Many of us lament that we vote so many arguably dangerous people into high office. Not only into the Presidency, but into the Congress and the Senate and even into the Supreme Court. Too many of these office holders hold frankly crazy views on science, on climate change, and on evolution. They advocate for policies rooted in their faith in the twin religions of capitalism and god. They take extreme positions on guns and militarization. They hold crazy Libertarian and Free-Market views on health care and social programs and racism and sexism and sexuality and abortion and deregulation. They seem to have no scruples whatsoever and will make any ridiculous argument, propagate any lie, to pursue their self-interest and ideology.

No wonder chaos ensues.

We generally blame the crazy extreme of our population for this situation. We argue that our lunatic fringe, driven by their zealous energy and amplified by Gerrymandering, have disproportionate power over electoral outcomes. If only we moderates could take charge, then we’d elect sane, reasonable, and compassionate leaders!

But I want to suggest that moderates are culpable as well. It’s human nature, or at least American nature. Even moderates, like the townsfolk in a Spaghetti Western, turn to crazy and dangerous individuals when they are looking for someone who can make a difference in their lives.

Look at it this way. Most of us are understandably concerned about our physical security and economic self-interest. When we’re worried about home security, we don’t hire someone like ourselves to protect us. We hire a bad-ass body guard, or maybe we adopt a vicious pit bull and buy a deadly semi-automatic pistol. If we are worried about going to jail, we don’t want the most reasonable and knowledgeable lawyer to represent us. We rather want the most aggressive and unscrupulous lawyer possible. We want a lawyer who is willing to say or do whatever it takes to protect our interests, law be damned.

Similarly, to protect our physical and economic security, we elect representatives that are far more extreme than we are. We find the nastiest, most crazy representative we can to fight for us and defend our interests. Even if our head tells us to hire someone smart and reasonable, we are overwhelmingly attracted to the brutal, unreasoning Alpha male (or female).

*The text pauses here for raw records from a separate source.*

Lemma EndpointEnter_spec live ep s :
  cinv live s -> ConnectionId ep <> 0 -> live !! ConnectionId ep = None ->
  wp (EndpointEnter ep) s (fun _ s' => cinv (<[ConnectionId ep := 0]> live) s' /\
    (exists c, cl_calls s' = cl_calls s ++ [c] /\ sends (ConnectionId ep) 0 c) /\ same_test 0 s s').
Proof using KernelClock0 RandLaws0.
  intros Hc Hid Hnew. pose proof (ci_vars _ _ Hc) as Hv. unfold EndpointEnter.
  remember (fresh (dom (rp_counts (cl_ptrs s)))) as o eqn:Eo.
  assert (rp_counts (cl_ptrs s) !! o = None) as Ho by (apply not_elem_of_dom; rewrite Eo; apply is_fresh).
  apply wp_bind. eapply wp_make; [done|exact Eo|].
  apply wp_bind, wp_on_ptrs, wp_bind, wp_gets, wp_of_option. exists (Some o). split; [apply lookup_singleton_eq|].
  apply wp_bind, wp_of_option. exists o. split; [done|]. cl_simpl.
  apply wp_bind. eapply wp_set_info; [apply lookup_insert_eq|]. cl_simpl.
  apply wp_ref; [apply lookup_insert_eq|]. cl_simpl. rewrite insert_insert_eq.
  apply wp_bind. eapply wp_get_info; [apply lookup_insert_eq|apply lookup_insert_eq|].
  apply wp_bind. eapply wp_set_info; [apply lookup_insert_eq|]. cl_simpl. rewrite insert_insert_eq.
  apply wp_bind, wp_assert; [by apply negb_true_iff, Z.eqb_neq|]. apply wp_bind, wp_modify. cl_simpl.
  apply wp_bind. eapply wp_mono.
  { eapply send_request_spec; [apply lookup_insert_eq|apply lookup_insert_eq|cbn; lia]. }
  intros [] s1 Hsent. pose proof (sent_effect _ _ _ _ _ Hsent) as [Hcalls Hsame].
  destruct Hsent as (req & p & now & _ & _ & _ & Hnow & _ & Hinfos & _ & Hptrs & Hconns & _). revert Hinfos Hptrs Hconns. cl_simpl. intros Hinfos Hptrs Hconns.
  eapply wp_dtor; rewrite ?Hptrs; [done|apply lookup_insert_eq|done|]. cl_simpl.
  split; [|split; [exact Hcalls|exact Hsame]].
  eapply (cinv_open live s _ (ConnectionId ep) o); cl_simpl; try done.
  - intros x. by rewrite insert_insert_eq.
  - rewrite Hinfos. apply lookup_insert_eq.
  - intros x Hx. by rewrite Hinfos, !lookup_insert_ne by done.
  - reflexivity.
  - reflexivity.
  - apply map_Forall_insert_2; [lia|]. apply map_Forall_empty.
Qed.

Lemma EndpointLeave_spec live ep s :
  cinv live s ->
  wp (EndpointLeave ep) s (fun _ s' => cinv (delete (ConnectionId ep) live) s' /\
    cl_calls s' = cl_calls s /\ same_test 0 s s').
Proof using Type.
  intros Hc. pose proof (ci_vars _ _ Hc) as Hv. unfold EndpointLeave, conns_at.
  apply wp_bind, wp_bind, wp_gets. unfold id. destruct (_conns s !! ConnectionId ep) as [v|] eqn:Ec.
  - destruct (ci_conn _ _ Hc _ _ Ec) as (o & i & -> & Hcount & _).
    apply wp_ret, wp_bind, wp_from_raw; [done|]. apply wp_bind, wp_modify. cl_simpl.
    eapply wp_dtor; [done|exact Hcount|done|]. cl_simpl.
    split; [|split; [done|split_and!; cl_simpl; [done..|lia]]]. by eapply (cinv_close live s _ _ o).
  - apply wp_bind, wp_modify, wp_ret, wp_bind, wp_from_raw; [done|]. apply wp_bind, wp_modify. cl_simpl.
    apply wp_on_ptrs, wp_bind, wp_bind, wp_gets, wp_of_option. exists None. split; [apply lookup_singleton_eq|].
    apply wp_bind, wp_ret, wp_modify. cl_simpl. unfold drop_ptr. cl_simpl.
    split; [|split; [done|split_and!; cl_simpl; [done..|lia]]].
    rewrite delete_insert_id by done. rewrite delete_id by (by apply (ci_dom _ _ Hc)).
    destruct Hc as [_ H1 H2 H3 H4]. split; cl_simpl; [apply delete_singleton_eq|done..].
Qed.
(* ===== verification/EchoStats.v ===== *)
(** * The statistics of the echo client (the loop of main in example/echo_client.cc)

    Once the test is started main reads characters until it is given a q, and prints the
    counters for every other.  Its floating-point numbers are those of IEEE 754, [float]
    and [double], without excess precision; how [<<] writes a number is not modelled. *)

From Stdlib Require Import Floats.SpecFloat.
From stdpp Require Import functions.
From S2P Require Import Prelude.
From S2P Require Import OS.
From S2P Require Import Time.
From S2P Require Import EchoClient.

Local Open Scope Z_scope.

(** ** Numbers *)

Definition float_of_int (z : Z) : spec_float := binary_normalize 24 128 z 0 false.
Definition double_of_int (z : Z) : spec_float := binary_normalize 53 1024 z 0 false.
Definition double_of_float (x : spec_float) : spec_float :=
  match x with
  | S754_finite s m e => binary_normalize 53 1024 (if s then Z.neg m else Z.pos m) e s
  | x => x
  end.
Definition float_mul : spec_float -> spec_float -> spec_float := SFmul 24 128.
Definition float_div : spec_float -> spec_float -> spec_float := SFdiv 24 128.
Definition double_div : spec_float -> spec_float -> spec_float := SFdiv 53 1024.

(** [ms * 1.0f / 1000], stored in a [double]. *)
Definition seconds (ms : Z) : spec_float :=
  double_of_float (float_div (float_mul (float_of_int ms) (float_of_int 1)) (float_of_int 1000)).

(** ** A report *)

Inductive stat : Type :=
  | StatInt (z : Z)
  | StatDouble (x : spec_float).

Section Stats.
Context {K R : Type} `{Kernel K} `{Rand R}.
Abbreviation state := (client K R).
Variable number_of_connections number_of_requests : Z.

(** The lines, by what stands before the number. *)
Definition print_stats : M state (list (string * stat)) :=
  end_time ← load_global g_end_time;
  begin_time ← load_global g_begin_time;
  ms ← arith 64 (end_time - begin_time);
  let token_times_seconds := seconds ms in
  complete_requests ← load_global g_recv_request_count;
  sent ← load_global g_send_request_count;
  failed_requests ← arith 64 (sent - complete_requests);
  taken ← load_global g_all_requests_taken_time;
  let all_request_taken_seconds := seconds taken in
  max_time ← load_global g_max_request_time;
  min_time ← load_global g_min_request_time;
  success ← load_global g_success_connection;
  fail ← load_global g_fail_connection;
  finish ← load_global g_finish_connection;
  let requests_per_second := double_div (double_of_int complete_requests) all_request_taken_seconds in
  taken' ← load_global g_all_requests_taken_time;
  let ms_per_requests :=
    double_of_float (float_div (float_mul (float_of_int taken') (float_of_int 1)) (float_of_int complete_requests)) in
  mret [("Concurrency Level:      "%string, StatInt number_of_connections);
        ("Total requests:         "%string, StatInt number_of_requests);
        ("Time taken for tests:   "%string, StatDouble token_times_seconds);
        ("Complete requests:      "%string, StatInt complete_requests);
        ("Failed requests:        "%string, StatInt failed_requests);
        ("All requests take time: "%string, StatDouble all_request_taken_seconds);
        ("Request max taken time: "%string, StatInt max_time);
        ("Request min taken time: "%string, StatInt min_time);
        ("Success connections:    "%string, StatInt success);
        ("Fail connections:       "%string, StatInt fail);
        ("Finish connections:     "%string, StatInt finish);
        ("Requests per second:    "%string, StatDouble requests_per_second);
        ("Time per request:       "%string, StatDouble ms_per_requests)].

(** The first report of a test that is not over sets its end. *)
Definition report : M state (list (string * stat)) :=
  end_time ← load_global g_end_time;
  _ ← when (end_time =? 0) (now ← on_clock GetCurrentMilliseconds; store_global g_end_time now);
  print_stats.

(** ** The loop *)

Definition EOF : Z := -1.

(** The next character, and those after it. *)
Definition getchar (input : list Z) : Z * list Z :=
  match input with [] => (EOF, []) | c :: input => (c, input) end.

Definition quits (cb : Z) : bool := (cb =? 81) || (cb =? 113).

(** What the other threads do while main waits for its [n]th character. *)
Variable others : nat -> M state unit.

Fixpoint main_loop (fuel n : nat) (input : list Z) : M state (list (list (string * stat))) :=
  match fuel with
  | O => no_fuel
  | S fuel =>
      _ ← others n;
      let '(cb, input) := getchar input in
      if quits cb then mret []
      else r ← report; rs ← main_loop fuel (S n) input; mret (r :: rs)
  end.

(** ** Reports are defined *)

(** The times come from the clock, and the counts are not negative. *)
Definition stats_ok (s : state) : Prop :=
  0 <= cl_globals s g_end_time < 2 ^ 63 /\ 0 <= cl_globals s g_begin_time < 2 ^ 63 /\
  0 <= cl_globals s g_recv_request_count < 2 ^ 63 /\ 0 <= cl_globals s g_send_request_count < 2 ^ 63.

Context `{!KernelClock K}.

(** What a report says of the counters: requests that are still under way count as
    failed, and the rate is that of one connection, the time of a request counted for
    each connection that makes one. *)
Definition reports (g : global -> Z) (r : list (string * stat)) : Prop :=
  r !! 2%nat = Some ("Time taken for tests:   "%string, StatDouble (seconds (g g_end_time - g g_begin_time))) /\
  r !! 3%nat = Some ("Complete requests:      "%string, StatInt (g g_recv_request_count)) /\
  r !! 4%nat = Some ("Failed requests:        "%string, StatInt (g g_send_request_count - g g_recv_request_count)) /\
  r !! 11%nat = Some ("Requests per second:    "%string,
    StatDouble (double_div (double_of_int (g g_recv_request_count)) (seconds (g g_all_requests_taken_time)))).

Lemma print_stats_spec (s : state) :
  stats_ok s -> wp print_stats s (fun r s' => s' = s /\ reports (cl_globals s) r).
Proof using Type.
  intros (? & ? & ? & ?). unfold print_stats, load_global. do 2 apply wp_bind, wp_gets.
  apply wp_bind, wp_arith; [change (64 - 1) with 63; lia|]. do 2 apply wp_bind, wp_gets.
  apply wp_bind, wp_arith; [change (64 - 1) with 63; lia|]. do 7 apply wp_bind, wp_gets. apply wp_ret.
  unfold reports. split; [done|]. by split_and!.
Qed.

(** The globals after a report: the first one sets the end of a test that is not over. *)
Definition reported (g g' : global -> Z) : Prop :=
  (forall x, x <> g_end_time -> g' x = g x) /\ (g g_end_time <> 0 -> g' g_end_time = g g_end_time).

Lemma report_spec (s : state) :
  stats_ok s ->
  wp report s (fun r s' => stats_ok s' /\ reported (cl_globals s) (cl_globals s') /\ reports (cl_globals s') r).
Proof using KernelClock0.
  intros Hs. unfold report, load_global. apply wp_bind, wp_gets. destruct (Z.eqb_spec (cl_globals s g_end_time) 0) as [He|He].
  - cbn [when]. do 2 apply wp_bind. apply wp_clock. intros now o Hnow. apply wp_modify.
    set (s1 := cl_with_globals _ _).
    assert (cl_globals s1 = <[g_end_time := now]> (cl_globals s)) as E by done. clearbody s1.
    assert (stats_ok s1) as Hs1.
    { unfold stats_ok. rewrite E, fn_lookup_insert, !fn_lookup_insert_ne by done.
      destruct Hs as (_ & Hs). split; [lia|exact Hs]. }
    eapply wp_mono; [by apply print_stats_spec|]. intros r s' [-> Hr]. split; [done|]. split; [|done].
    rewrite E. split; [|done]. intros x Hx. by rewrite fn_lookup_insert_ne.
  - cbn [when]. apply wp_bind, wp_ret. eapply wp_mono; [by apply print_stats_spec|]. intros r s' [-> Hr]. done.
Qed.

(** ** When the loop ends *)

Hypothesis others_ok : forall n s, stats_ok s -> wp (others n) s (fun _ => stats_ok).

(** It ends at the first q, with a report for each character before it. *)
Lemma main_loop_quits (before after : list Z) (q : Z) (fuel n : nat) (s : state) :
  Forall (fun c => quits c = false) before -> quits q = true -> stats_ok s -> (length before < fuel)%nat ->
  wp (main_loop fuel n (before ++ q :: after)) s (fun rs _ => length rs = length before).
Proof using KernelClock0 others_ok.
  intros Hb Hq. revert fuel n s. induction Hb as [|c before Hc Hb IH]; intros fuel n s Hs Hf;
    (destruct fuel as [|fuel]; [cbn in Hf; lia|]); cbn [main_loop app getchar];
    apply wp_bind; (eapply wp_mono; [by apply others_ok|]); intros [] s1 Hs1; cbn beta in Hs1.
  - rewrite Hq. by apply wp_ret.
  - rewrite Hc. apply wp_bind. eapply wp_mono; [by apply report_spec|]. intros r s2 (Hs2 & _).
    apply wp_bind. eapply wp_mono; [apply IH; [done|cbn in Hf; lia]|]. intros rs s3 Hl. apply wp_ret. cbn. by rewrite Hl.
Qed.

(** At the end of the input there is no q to come, and it reports for ever. *)
Lemma main_loop_endless (input : list Z) (fuel n : nat) (s : state) :
  Forall (fun c => quits c = false) input -> stats_ok s -> main_loop fuel n input s = NoFuel.
Proof using KernelClock0 others_ok.
  revert input n s. induction fuel as [|fuel IH]; intros input n s Hi Hs; [done|]. cbn [main_loop].
  assert (quits (getchar input).1 = false /\ Forall (fun c => quits c = false) (getchar input).2) as [Hc Hi'].
  { destruct Hi; by split. }
  destruct (getchar input) as [cb input']. cbn [fst snd] in Hc, Hi'.
  unfold mbind, M_bind. pose proof (others_ok n s Hs) as Ho. unfold wp in Ho. destruct (others n s) as [[[] s1]| | |]; [|done..].
  rewrite Hc. pose proof (report_spec s1 Ho) as Hr. unfold wp in Hr. destruct (report s1) as [[r s2]| | |]; [|done..].
  by rewrite (IH input' (S n) s2 Hi' (proj1 Hr)).
Qed.
End Stats.

(** ** What the numbers are worth *)

(** Before the first response the rate is not a number. *)
Example no_rate_yet : double_div (double_of_int 0) (seconds 0) = S754_nan.
Proof. vm_compute. reflexivity. Qed.

(** Times pass through [float]: from [2^24] milliseconds on they are rounded. *)
Example seconds_rounded : seconds 16777217 = seconds 16777216 /\ seconds 16777216 <> seconds 16777215.
Proof. split; vm_compute; [reflexivity|discriminate]. Qed.

(** Two connections that each wait a second for their one response, at the same time:
    one request per second is reported, while two are made. *)
Example rate_of_one_connection : double_div (double_of_int 2) (seconds (1000 + 1000)) = double_of_int 1.
Proof. vm_compute. reflexivity. Qed.

#[local] Existing Instance echo_clock.
#[local] Existing Instance counting_rand.

(** One report for the x, none for the q. *)
Example one_report :
  let others := fun _ : nat => mret tt : M (client unit Z) unit in
  match main_loop 10 10 others 2 0 [120; 113] (example_client 1) with
  | Ret ([r], s) => r !! 4%nat = Some ("Failed requests:        "%string, StatInt 0) /\ cl_globals s g_end_time = 1000000
  | _ => False
  end.
Proof. vm_compute. by split. Qed.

Part of our decision process is our calculation that no leader can be fully successful. So for example if we believe it would be good to eliminate fat from social programs, we elect a leader who says he wants to dismantle all social programs. We figure that maybe at least he’ll be successful in getting rid of that waste and abuse we are so outraged by. When our elected leader ACTUALLY dismantles vital social programs that we value, we are shocked and outraged. Even though the crazy candidate campaigned on throwing out the baby, we figured he would really just get rid of that dirty bathwater.

So when extremists vote, they tend to vote in someone much more extreme than they are whom they believe will fight hardest for them. They make extreme demands that they don’t necessarily hope to achieve. And then even those same extremists express shock and anger when that representative they worked so hard to elect actually does succeed in achieving what they demanded. I don’t think it is so much about voting against our own self-interest as it is about adopting a pit bull to protect our baby.

But moderates do the essentially same thing. Even moderates in large numbers buy guns as “reasonable” protection, then lament when they are used to shoot up a school-full of kids. Even moderates vote for the Alpha male to keep our country safe, then express outrage when he lies us into an unnecessary war. Even moderates vote for extreme “strongmen” (or strong-women) whom they foolishly believe will become reasonable and restrained and diplomatic upon taking office.

Just like in those Spaghetti Westerns, we moderates and lunatic fringe alike, have elected President Trump and a dirty dozen of tough, extreme bad boys to save us. One has to wonder what will be left of America when they get done protecting it. Or will Trump and the corporatist elite around him merely ride into the sunset of America with saddlebags packed full of our life savings?